Hubble Space Telescope Detection of the Nucleus of Comet C/2014 UN$_{271}$ (Bernardinelli-Bernstein)

TL;DR

This study used the Hubble Space Telescope to detect and analyze the nucleus of distant comet C/2014 UN$_{271}$, confirming it as the largest long-period comet and estimating its size, albedo, and mass-loss rate.

Contribution

First high-resolution detection and characterization of the nucleus of comet C/2014 UN$_{271}$ using HST, providing size, albedo, and mass-loss estimates at large heliocentric distance.

Findings

Confirmed C/2014 UN$_{271}$ as the largest long-period comet.

Estimated nucleus diameter between 119 and 137 km.

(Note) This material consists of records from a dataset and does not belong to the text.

(** C1, as the code has it.  Take an agent whose [knowledge] contains the
    sentences [{a, b} = 1] and [{a, b, c} = 2], with [a], [b], [c] distinct,
    and whose [safes], [mines] and sentences are true of a board.  One run
    of [apply_inference] returns with [c] in [mines] or with the sentence
    [{c} = 1] in [knowledge]: the loop that marks known mines runs before
    the pairwise step, so a sentence the step derives is not acted on in
    the same run.  A second run of [apply_inference] returns with [c] in
    [mines]. *)
Theorem subset_inference_two_passes (board_mines : gset Cell)
    (ai : MinesweeperAI.t) (a b c : Cell) :
  a ≠ b → a ≠ c → b ≠ c →
  sound board_mines ai →
  pair_sentence a b ∈ MinesweeperAI.knowledge ai →
  triple_sentence a b c ∈ MinesweeperAI.knowledge ai →
  ensures (MinesweeperAI.apply_inference ai) (λ ai1,
    (c ∈ MinesweeperAI.mines ai1 ∨
     single_sentence c ∈ MinesweeperAI.knowledge ai1) ∧
    ensures (MinesweeperAI.apply_inference ai1) (λ ai2,
      c ∈ MinesweeperAI.mines ai2)).
Proof.
  intros Hab Hac Hbc Hsound Hpair Htriple.
  assert (c ∈ board_mines) as HcM.
  { destruct Hsound as (_ & _ & Hkb). rewrite Forall_forall in Hkb.
    apply (third_cell_is_mine board_mines a b c Hab Hac Hbc); by apply Hkb. }
  eapply ensures_mono.
  - exact (first_pass_finds_single board_mines a b c Hab Hac Hbc ai
             Hsound Hpair Htriple).
  - intros ai1 [Hsound1 Hcase]. split; [done|].
    exact (second_pass_marks board_mines a b c Hab Hac Hbc ai1 HcM Hsound1 Hcase).
Qed.

Lemma subset_inference_two_passes_witness :
  ((0,0) : Cell) ≠ (0,1) ∧ ((0,0) : Cell) ≠ (0,2) ∧ ((0,1) : Cell) ≠ (0,2) ∧
  sound {[ (0,0); (0,2); (5,5) ]} agent_with_three_sentences ∧
  pair_sentence (0,0) (0,1) ∈ MinesweeperAI.knowledge agent_with_three_sentences ∧
  triple_sentence (0,0) (0,1) (0,2) ∈
    MinesweeperAI.knowledge agent_with_three_sentences ∧
  ensures (MinesweeperAI.apply_inference agent_with_three_sentences) (λ ai1,
    ((0,2) ∈ MinesweeperAI.mines ai1 ∨
     single_sentence (0,2) ∈ MinesweeperAI.knowledge ai1) ∧
    ensures (MinesweeperAI.apply_inference ai1) (λ ai2,
      (0,2) ∈ MinesweeperAI.mines ai2)).
Proof.
  assert (((0,0) : Cell) ≠ (0,1)) as Hab by discriminate.
  assert (((0,0) : Cell) ≠ (0,2)) as Hac by discriminate.
  assert (((0,1) : Cell) ≠ (0,2)) as Hbc by discriminate.
  assert (sound {[ (0,0); (0,2); (5,5) ]} agent_with_three_sentences) as Hsound.
  { apply (bool_decide_unpack _). vm_compute. exact I. }
  assert (pair_sentence (0,0) (0,1) ∈
            MinesweeperAI.knowledge agent_with_three_sentences) as Hpair.
  { apply (bool_decide_unpack _). vm_compute. exact I. }
  assert (triple_sentence (0,0) (0,1) (0,2) ∈
            MinesweeperAI.knowledge agent_with_three_sentences) as Htriple.
  { apply (bool_decide_unpack _). vm_compute. exact I. }
  split_and!;
    [exact Hab | exact Hac | exact Hbc | exact Hsound | exact Hpair | exact Htriple |].
  exact (subset_inference_two_passes _ agent_with_three_sentences (0,0) (0,1) (0,2)
           Hab Hac Hbc Hsound Hpair Htriple).
Defined.

(** The two passes need knowledge that is true of a board.  With the
    sentence [{(0,2)} = 0] in [knowledge] beside the two sentences, no
    board makes all three true; the first pass marks (0,2) safe, and (0,2)
    is not in [mines] after the second pass either. *)
Lemma two_passes_need_true_knowledge :
  pair_sentence (0,0) (0,1) ∈ MinesweeperAI.knowledge agent_with_false_sentence ∧
  triple_sentence (0,0) (0,1) (0,2) ∈
    MinesweeperAI.knowledge agent_with_false_sentence ∧
  ensures (ai1 ← MinesweeperAI.apply_inference agent_with_false_sentence;
           MinesweeperAI.apply_inference ai1) (λ ai2,
    (0,2) ∈ MinesweeperAI.safes ai2 ∧ (0,2) ∉ MinesweeperAI.mines ai2).
Proof.
  split_and!.
  - apply (bool_decide_unpack _). vm_compute. exact I.
  - apply (bool_decide_unpack _). vm_compute. exact I.
  - apply (bool_decide_unpack _). vm_compute. exact I.
Qed.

Derived a high mass-loss rate of approximately 10^3 kg/s.

Abstract

We present a high-resolution observation of distant comet C/2014 UN$_{271}$ (Bernardinelli-Bernstein) using the {\it Hubble Space Telescope} on 2022 January 8. The signal of the nucleus was successfully isolated by means of the nucleus extraction technique, with an apparent $V$-band magnitude measured to be $21.64 \pm 0.11$, corresponding to an absolute magnitude of $8.62 \pm 0.11$. The product of the visual geometric albedo with the effective radius squared is $p_V R_n^2$ = 159$\pm$16 km$^2$. If the ALMA observation by Lellouch et al. (2022) refers to a bare nucleus, we derive a visual geometric albedo of $0.034 \pm 0.008$ and an effective diameter of $137 \pm 15$ km. If dust contamination of the ALMA signal is present at the maximum allowed level (24%), we find nucleus diameter $119 \pm 13$ km and albedo of $0.044 \pm 0.011$. In either case, we confirm that C/2014 UN$_{271}$ is the largest long-period comet ever detected. Judging from the measured surface brightness profile of the coma, whose logarithmic gradient varies azimuthally between $\sim$1 and 1.7 in consequence of solar radiation pressure, the mass production is consistent with steady-state production but not with impulsive ejection, as would be produced by an outburst. Using aperture photometry we estimated an enormous (albeit uncertain) mass-loss rate of $\sim$10$^3$ kg s$^{-1}$ at a heliocentric distance of $\sim$20 au.